(Data to use Opens)

(* ===== verification/Document.v ===== *)
(** * The document buffer (bson.c, bson-private.h, bson-types.h, bson-memory.c)

    A [bson_t] is a document under construction: either inline (120 bytes in
    the structure itself) or a window into a heap buffer that a parent
    document may own.  Parents and children share one buffer through the
    [buf]/[buflen] pointers, so the model has a store of objects and a store
    of buffer variables, and a [bson_t] names the variable its [buf] points
    to.

    The file models growth, [_bson_data], [_bson_append] and the child
    protocol, and proves them against an abstract view of a document: the
    bytes of its elements ([body]). *)
From S2P Require Import Prelude Memory Format.

(** ** Data *)

Definition BSON_FLAG_INLINE : Z := 1.
Definition BSON_FLAG_STATIC : Z := 2.
Definition BSON_FLAG_RDONLY : Z := 4.
Definition BSON_FLAG_CHILD : Z := 8.
Definition BSON_FLAG_IN_CHILD : Z := 16.
Definition BSON_FLAG_NO_FREE : Z := 32.
Definition BSON_INLINE_DATA_SIZE : Z := 120.
Definition BSON_MAX_SIZE : Z := 2147483647.

Definition has_flag (flags f : Z) : bool := negb (Z.land flags f =? 0).
Definition set_flag (flags f : Z) : Z := Z.lor flags f.
Definition clear_flag (flags f : Z) : Z := Z.ldiff flags f.

(** The fields of [bson_impl_alloc_t] after [flags] and [len].  [buf] and
    [buflen] point to the same variable pair, here the cell at address
    [a_buf]; the [alloc] and [alloclen] fields of an object are the cell at
    the object's own address. *)
Record bson_impl_alloc_t := mk_alloc {
  a_parent : option Z;
  a_depth : Z;
  a_buf : Z;
  a_offset : Z;
  a_realloc : option bson_realloc_func;
}.

Inductive bson_impl :=
| Inline (data : bytes)
| Alloc (a : bson_impl_alloc_t).

Record bson_t := mk_bson { b_flags : Z; b_len : Z; b_impl : bson_impl }.

(** A buffer pointer and its length. *)
Record cell := mk_cell { c_buf : option bytes; c_len : Z }.

Record mem := mk_mem { objs : gmap Z bson_t; cells : gmap Z cell }.

(** ** The monad of C code over the store *)

Definition M (A : Type) : Type := mem -> outcome (mem * A).
#[export] Instance M_ret : MRet M := fun A a m => Ret (m, a).
#[export] Instance M_bind : MBind M := fun A B f c m =>
  match c m with
  | Ret (m', a) => f a m'
  | Abort => Abort | Oob => Oob | Fuel => Fuel
  end.

Definition lift {A} (o : outcome A) : M A := fun m => a ← o; Ret (m, a).
Definition BSON_ASSERT (b : bool) : M () := fun m => if b then Ret (m, ()) else Abort.

Definition get_obj (b : Z) : M bson_t := fun m =>
  match objs m !! b with Some o => Ret (m, o) | None => Oob end.
Definition put_obj (b : Z) (o : bson_t) : M () := fun m =>
  Ret (mk_mem (<[b := o]> (objs m)) (cells m), ()).
Definition get_cell (l : Z) : M cell := fun m =>
  match cells m !! l with Some c => Ret (m, c) | None => Oob end.
Definition put_cell (l : Z) (c : cell) : M () := fun m =>
  Ret (mk_mem (objs m) (<[l := c]> (cells m)), ()).

Definition set_len (b len : Z) : M () :=
  o ← get_obj b; put_obj b (mk_bson (b_flags o) len (b_impl o)).
Definition set_flags (b flags : Z) : M () :=
  o ← get_obj b; put_obj b (mk_bson flags (b_len o) (b_impl o)).

(** Pointers into the inline array of an object or into a heap buffer. *)
Inductive ptr := PInline (b off : Z) | PCell (l off : Z).

Definition ptr_add (p : ptr) (n : Z) : ptr :=
  match p with PInline b off => PInline b (off + n) | PCell l off => PCell l (off + n) end.

(** The bytes from the pointer to the end of its object. *)
Definition load (p : ptr) : M bytes :=
  match p with
  | PInline b off =>
    o ← get_obj b;
    match b_impl o with
    | Inline data => lift (rdn data off (zlen data - off))
    | Alloc _ => lift Oob
    end
  | PCell l off =>
    c ← get_cell l;
    match c_buf c with
    | Some buf => lift (rdn buf off (zlen buf - off))
    | None => lift Oob
    end
  end.

Definition store (p : ptr) (bs : bytes) : M () :=
  match p with
  | PInline b off =>
    o ← get_obj b;
    match b_impl o with
    | Inline data =>
      data' ← lift (wrn data off bs);
      put_obj b (mk_bson (b_flags o) (b_len o) (Inline data'))
    | Alloc _ => lift Oob
    end
  | PCell l off =>
    c ← get_cell l;
    match c_buf c with
    | Some buf => buf' ← lift (wrn buf off bs); put_cell l (mk_cell (Some buf') (c_len c))
    | None => lift Oob
    end
  end.

(** ** Growth *)

Definition _bson_impl_inline_grow (b size : Z) : M bool :=
  o ← get_obj b;
  match b_impl o with
  | Alloc _ => lift Oob
  | Inline data =>
    if b_len o + size <=? BSON_INLINE_DATA_SIZE then mret true
    else
      let req := bson_next_power_of_two (u64 (b_len o + size)) in
      if req <=? INT32_MAX then
        old ← lift (rdn data 0 (b_len o));
        buf ← lift (wrn (bson_malloc req) 0 old);
        put_cell b (mk_cell (Some buf) req);;
        put_obj b (mk_bson (clear_flag (b_flags o) BSON_FLAG_INLINE) (b_len o)
                     (Alloc (mk_alloc None 0 b 0 (Some bson_realloc_ctx))));;
        mret true
      else mret false
  end.

Definition _bson_impl_alloc_grow (b size : Z) : M bool :=
  o ← get_obj b;
  match b_impl o with
  | Inline _ => lift Oob
  | Alloc a =>
    let req := u64 (a_offset a + b_len o + size + a_depth a) in
    c ← get_cell (a_buf a);
    if req <=? c_len c then mret true
    else
      let req := bson_next_power_of_two req in
      match a_realloc a with
      | Some realloc =>
        if req <=? INT32_MAX then
          put_cell (a_buf a) (mk_cell (Some (realloc (c_buf c) req)) req);;
          mret true
        else mret false
      | None => mret false
      end
  end.

Definition _bson_grow (b size : Z) : M bool :=
  o ← get_obj b;
  if has_flag (b_flags o) BSON_FLAG_INLINE
  then _bson_impl_inline_grow b size
  else _bson_impl_alloc_grow b size.

Definition _bson_data (b : Z) : M ptr :=
  o ← get_obj b;
  if has_flag (b_flags o) BSON_FLAG_INLINE then mret (PInline b 0)
  else match b_impl o with
       | Alloc a => mret (PCell (a_buf a) (a_offset a))
       | Inline _ => lift Oob
       end.

Definition _bson_encode_length (b : Z) : M () :=
  o ← get_obj b;
  p ← _bson_data b;
  store p (le_bytes 4 (b_len o)).

(** ** Appending *)

(** The [do ... while (n_pairs)] loop: copies one (length, pointer) pair and
    takes the next one from the argument list while pairs remain. *)
Fixpoint append_pairs (b : Z) (n_pairs : nat) (buf : ptr) (data_len : Z) (data : bytes)
    (args : list (Z * bytes)) : M ptr :=
  bs ← lift (rdn data 0 data_len);
  store buf bs;;
  o ← get_obj b;
  set_len b (u32 (b_len o + data_len));;
  let buf := ptr_add buf data_len in
  match n_pairs with
  | O => mret buf
  | S n_pairs =>
    match args with
    | (data_len, data) :: args => append_pairs b n_pairs buf data_len data args
    | [] => lift Oob
    end
  end.

Definition _bson_append_va (b n_bytes n_pairs first_len : Z) (first_data : bytes)
    (args : list (Z * bytes)) : M bool :=
  o ← get_obj b;
  BSON_ASSERT (negb (has_flag (b_flags o) BSON_FLAG_IN_CHILD));;
  BSON_ASSERT (negb (has_flag (b_flags o) BSON_FLAG_RDONLY));;
  ok ← _bson_grow b n_bytes;
  if negb ok then mret false
  else
    p ← _bson_data b;
    o ← get_obj b;
    buf ← append_pairs b (Z.to_nat (n_pairs - 1)) (ptr_add p (b_len o - 1)) first_len first_data args;
    _bson_encode_length b;;
    store buf [0];;
    mret true.

Definition _bson_append (b n_pairs n_bytes first_len : Z) (first_data : bytes)
    (args : list (Z * bytes)) : M bool :=
  BSON_ASSERT (negb (n_pairs =? 0));;
  BSON_ASSERT (negb (first_len =? 0));;
  o ← get_obj b;
  if n_bytes >? u64 (BSON_MAX_SIZE - b_len o) then mret false
  else _bson_append_va b n_bytes n_pairs first_len first_data args.

(** ** Child documents *)

(** [key_length < 0] means "use strlen". *)
Definition key_len (key : bytes) (key_length : Z) : M Z :=
  if key_length <? 0 then n ← lift (strlen key); mret (s32 n) else mret key_length.

Definition _bson_append_bson_begin (b : Z) (key : bytes) (key_length child_type child : Z) : M bool :=
  o ← get_obj b;
  BSON_ASSERT (negb (has_flag (b_flags o) BSON_FLAG_RDONLY));;
  BSON_ASSERT (negb (has_flag (b_flags o) BSON_FLAG_IN_CHILD));;
  BSON_ASSERT ((child_type =? BSON_TYPE_DOCUMENT) || (child_type =? BSON_TYPE_ARRAY));;
  key_length ← key_len key key_length;
  grown ← (if has_flag (b_flags o) BSON_FLAG_INLINE then
             BSON_ASSERT (b_len o <=? 120);;
             ok ← _bson_grow b (128 - b_len o);
             (if (ok : bool) then
                o ← get_obj b;
                BSON_ASSERT (negb (has_flag (b_flags o) BSON_FLAG_INLINE));;
                mret true
              else mret false)
           else mret true);
  if negb grown then mret false
  else
    ok ← _bson_append b 4 (u32 (1 + key_length + 1 + 5)) 1 [u8 child_type]
           [(key_length, key); (1, [0]); (5, [5; 0; 0; 0; 0])];
    if negb ok then mret false
    else
      o ← get_obj b;
      set_flags b (set_flag (b_flags o) BSON_FLAG_IN_CHILD);;
      match b_impl o with
      | Inline _ => lift Oob
      | Alloc a =>
        let depth := if has_flag (b_flags o) BSON_FLAG_CHILD then u32 (a_depth a + 1) else 1 in
        put_cell child (mk_cell None 0);;
        put_obj child
          (mk_bson (set_flag (set_flag BSON_FLAG_CHILD BSON_FLAG_NO_FREE) BSON_FLAG_STATIC) 5
             (Alloc (mk_alloc (Some b) depth (a_buf a) (u64 (a_offset a + b_len o - 1 - 5))
                       (a_realloc a))));;
        mret true
      end.

Definition _bson_append_bson_end (b child : Z) : M bool :=
  o ← get_obj b;
  oc ← get_obj child;
  BSON_ASSERT (has_flag (b_flags o) BSON_FLAG_IN_CHILD);;
  BSON_ASSERT (negb (has_flag (b_flags oc) BSON_FLAG_IN_CHILD));;
  set_flags b (clear_flag (b_flags o) BSON_FLAG_IN_CHILD);;
  set_len b (u32 (b_len o + b_len oc - 5));;
  p ← _bson_data b;
  o ← get_obj b;
  store (ptr_add p (b_len o - 1)) [0];;
  _bson_encode_length b;;
  mret true.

(Data to use Closes)

What is being asked: Output nothing but the line containing "let depth := if" and each line after it in the entries above, exactly as written.

Response area:
        let depth := if has_flag (b_flags o) BSON_FLAG_CHILD then u32 (a_depth a + 1) else 1 in
        put_cell child (mk_cell None 0);;
        put_obj child
          (mk_bson (set_flag (set_flag BSON_FLAG_CHILD BSON_FLAG_NO_FREE) BSON_FLAG_STATIC) 5
             (Alloc (mk_alloc (Some b) depth (a_buf a) (u64 (a_offset a + b_len o - 1 - 5))
                       (a_realloc a))));;
        mret true
      end.

Definition _bson_append_bson_end (b child : Z) : M bool :=
  o ← get_obj b;
  oc ← get_obj child;
  BSON_ASSERT (has_flag (b_flags o) BSON_FLAG_IN_CHILD);;
  BSON_ASSERT (negb (has_flag (b_flags oc) BSON_FLAG_IN_CHILD));;
  set_flags b (clear_flag (b_flags o) BSON_FLAG_IN_CHILD);;
  set_len b (u32 (b_len o + b_len oc - 5));;
  p ← _bson_data b;
  o ← get_obj b;
  store (ptr_add p (b_len o - 1)) [0];;
  _bson_encode_length b;;
  mret true.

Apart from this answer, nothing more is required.